EXERCISE DIRECTIONS »
Beneath this line is the data. Output exactly the lines from the line with "exact (@minimize_without_dimensions 0" to the line with "Definition onSdkMessage (session_id", both ends included, and nothing more.

Dataset entries »
##########

Lemma minimize_without_dimensions_witness :
  exists p w',
    minimize 0 (Some constant_objective) no_dimensions_kwargs half_world = (Return p, w') /\
    Point.coordinates p = [] /\
    objective_at (Some constant_objective) [] = Some (Point.fitness p).
Proof.
  let r := eval vm_compute in
      (minimize 0 (Some constant_objective) no_dimensions_kwargs half_world) in
  lazymatch r with
  | (Return ?p, ?w) =>
      exists p, w;
      assert (H : minimize 0 (Some constant_objective) no_dimensions_kwargs half_world
                  = (Return p, w)) by (vm_compute; reflexivity);
      split; [exact H |
              exact (@minimize_without_dimensions 0 (Some constant_objective)
                       no_dimensions_kwargs half_world p w eq_refl H)]
  end.
Defined.

(** ** Mutation and breeding at the edges *)

(** X29.  What [__mutate] can do to a well-formed population: each
    member is kept as it is, or has the upper bound stored in one of its
    dimensions and its fitness evaluated again.  The population object
    is unchanged, or both rank flags are cleared. *)
Theorem population_mutate_effect self w self' w' :
  population_ok self ->
  Population.mutate self w = (Return self', w') ->
  Forall2 (kept_or_pushed_to_upper_bound self)
          (Population.points self) (Population.points self') /\
  (self' = self \/
   (Population.evaluated_fitness_ranks self' = false /\
    Population.evaluated_diversity_ranks self' = false)).
Proof.
  intros (_ & _ & Hord & _ & Hpts & _) H.
  apply mutate_Return_population in H as (results & Hres & Hself).
  assert (Hall : Forall2 (kept_or_pushed_to_upper_bound self)
                         (Population.points self) (map fst results)).
  { clear Hself. revert Hpts.
    induction Hres as [|p r pts results Hr _ IH]; intros Hpts; simpl;
      constructor; inversion Hpts as [|? ? Hp Hrest]; subst; [|apply IH, Hrest].
    destruct Hr as [[_ ->]|(_ & m & wa & wb & Hm & v & Hv & ->)]; [left; reflexivity|].
    right.
    destruct Hp as [(_ & Hbs & _) _]. simpl in Hbs.
    apply mutate_Return in Hm as (index & x & b & _ & Hx & Hb & -> & _).
    rewrite Hbs in Hb.
    rewrite py_max_min_upper in * by (eapply Hord, Hb).
    exists index, b, v. split; [exact Hb|].
    split; [eapply lookup_lt_Some, Hx|]. split; [exact Hv|reflexivity]. }
  destruct (existsb snd results) eqn:E; subst self'; simpl.
  - split; [exact Hall|]. right. split; reflexivity.
  - assert (Hsame : map fst results = Population.points self).
    { apply unmutated_points; [|exact E].
      eapply Forall2_impl; [exact Hres|]. simpl.
      intros p r [Hl|(Ht & m & _)]; [left; exact Hl | right; eauto]. }
    rewrite Hsame in *. rewrite population_set_points_same.
    split; [exact Hall|]. left. reflexivity.
Qed.
(** One round of the streaming loop for an SDK message carrying
    [session_id]: the new state and the events sent. *)
Definition onSdkMessage (session_id : option string) (q : QueryState)
    : QueryState * list WsEvent :=
  if JS.truthy_opt session_id && negb (JS.truthy_opt (capturedSessionId q)) then
    if negb (JS.truthy_opt (optionsSessionId q)) && negb (sessionCreatedSent q) then
      ({| optionsSessionId := optionsSessionId q;
          capturedSessionId := session_id;
          sessionCreatedSent := true |},
       [SessionCreated (default "" session_id); ClaudeResponse session_id])
    else
      ({| optionsSessionId := optionsSessionId q;
          capturedSessionId := session_id;
          sessionCreatedSent := sessionCreatedSent q |},
       [ClaudeResponse session_id])
  else (q, [ClaudeResponse session_id]).

End ClaudeSDK.


(** ** JavaScript [Set] of strings: members kept in insertion order *)

Module JSSet.
Definition add (x : string) (s : list string) : list string :=
  if decide (x ∈ s) then s else s ++ [x].

Definition delete (x : string) (s : list string) : list string :=
  filter (λ y, y <> x) s.

Definition has (x : string) (s : list string) : bool := bool_decide (x ∈ s).
End JSSet.

(** ** App.jsx: the set of protected (active) sessions *)

Module App.

(** [sid.startsWith('new-session-')] *)
Definition isTemporary (sid : string) : bool := JS.startsWith sid "new-session-".

(** [handleSessionActive] / [handleSessionInactive] *)
Definition markSessionActive (sessionId : string) (activeSessions : list string)
    : list string :=
  JSSet.add sessionId activeSessions.


(** The loop of [replaceTemporarySession]: walk the set in insertion order,
    delete the first temporary id and stop.  The second component is the id
    reported by the log line of the loop, if any. *)
Fixpoint deleteFirstTemporary (iteration newSet : list string)
    : list string * option string :=
  match iteration with
  | [] => (newSet, None)
  | sid :: rest =>
      if isTemporary sid then (JSSet.delete sid newSet, Some sid)
      else deleteFirstTemporary rest newSet
  end.

Definition replaceTemporarySession (realSessionId : string) (prev : list string)
    : list string * option string :=
  let '(newSet, replaced) := deleteFirstTemporary prev prev in
  (JSSet.add realSessionId newSet, replaced).

End App.

(** ** ChatInterface.jsx: message filter, session-created handling, sync *)

Module ChatInterface.

(** Identity state of the chat view: the React state [currentSessionId] and
    the [pendingSessionId] item of [sessionStorage]. *)
Record View := {
  currentSessionId : option string;
  pendingSessionId : option string;
}.

(** The session filter applied to every incoming message; [true] means the
    handler goes on to process the message, [false] that it returned. *)
Definition acceptsMessage (isGlobalMessage : bool) (messageSessionId : option string)
    (v : View) : bool :=
  if negb isGlobalMessage && JS.truthy_opt messageSessionId then
    if JS.truthy_opt (currentSessionId v)
       && bool_decide (messageSessionId <> currentSessionId v)
    then false
    else if negb (JS.truthy_opt (currentSessionId v)) then
      if JS.truthy_opt (pendingSessionId v)
         && bool_decide (messageSessionId <> pendingSessionId v)
      then false
      else true
    else true
  else true.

##########

SOLUTION »
              exact (@minimize_without_dimensions 0 (Some constant_objective)
                       no_dimensions_kwargs half_world p w eq_refl H)]
  end.
Defined.

(** ** Mutation and breeding at the edges *)

(** X29.  What [__mutate] can do to a well-formed population: each
    member is kept as it is, or has the upper bound stored in one of its
    dimensions and its fitness evaluated again.  The population object
    is unchanged, or both rank flags are cleared. *)
Theorem population_mutate_effect self w self' w' :
  population_ok self ->
  Population.mutate self w = (Return self', w') ->
  Forall2 (kept_or_pushed_to_upper_bound self)
          (Population.points self) (Population.points self') /\
  (self' = self \/
   (Population.evaluated_fitness_ranks self' = false /\
    Population.evaluated_diversity_ranks self' = false)).
Proof.
  intros (_ & _ & Hord & _ & Hpts & _) H.
  apply mutate_Return_population in H as (results & Hres & Hself).
  assert (Hall : Forall2 (kept_or_pushed_to_upper_bound self)
                         (Population.points self) (map fst results)).
  { clear Hself. revert Hpts.
    induction Hres as [|p r pts results Hr _ IH]; intros Hpts; simpl;
      constructor; inversion Hpts as [|? ? Hp Hrest]; subst; [|apply IH, Hrest].
    destruct Hr as [[_ ->]|(_ & m & wa & wb & Hm & v & Hv & ->)]; [left; reflexivity|].
    right.
    destruct Hp as [(_ & Hbs & _) _]. simpl in Hbs.
    apply mutate_Return in Hm as (index & x & b & _ & Hx & Hb & -> & _).
    rewrite Hbs in Hb.
    rewrite py_max_min_upper in * by (eapply Hord, Hb).
    exists index, b, v. split; [exact Hb|].
    split; [eapply lookup_lt_Some, Hx|]. split; [exact Hv|reflexivity]. }
  destruct (existsb snd results) eqn:E; subst self'; simpl.
  - split; [exact Hall|]. right. split; reflexivity.
  - assert (Hsame : map fst results = Population.points self).
    { apply unmutated_points; [|exact E].
      eapply Forall2_impl; [exact Hres|]. simpl.
      intros p r [Hl|(Ht & m & _)]; [left; exact Hl | right; eauto]. }
    rewrite Hsame in *. rewrite population_set_points_same.
    split; [exact Hall|]. left. reflexivity.
Qed.
(** One round of the streaming loop for an SDK message carrying
    [session_id]: the new state and the events sent. *)
Definition onSdkMessage (session_id : option string) (q : QueryState)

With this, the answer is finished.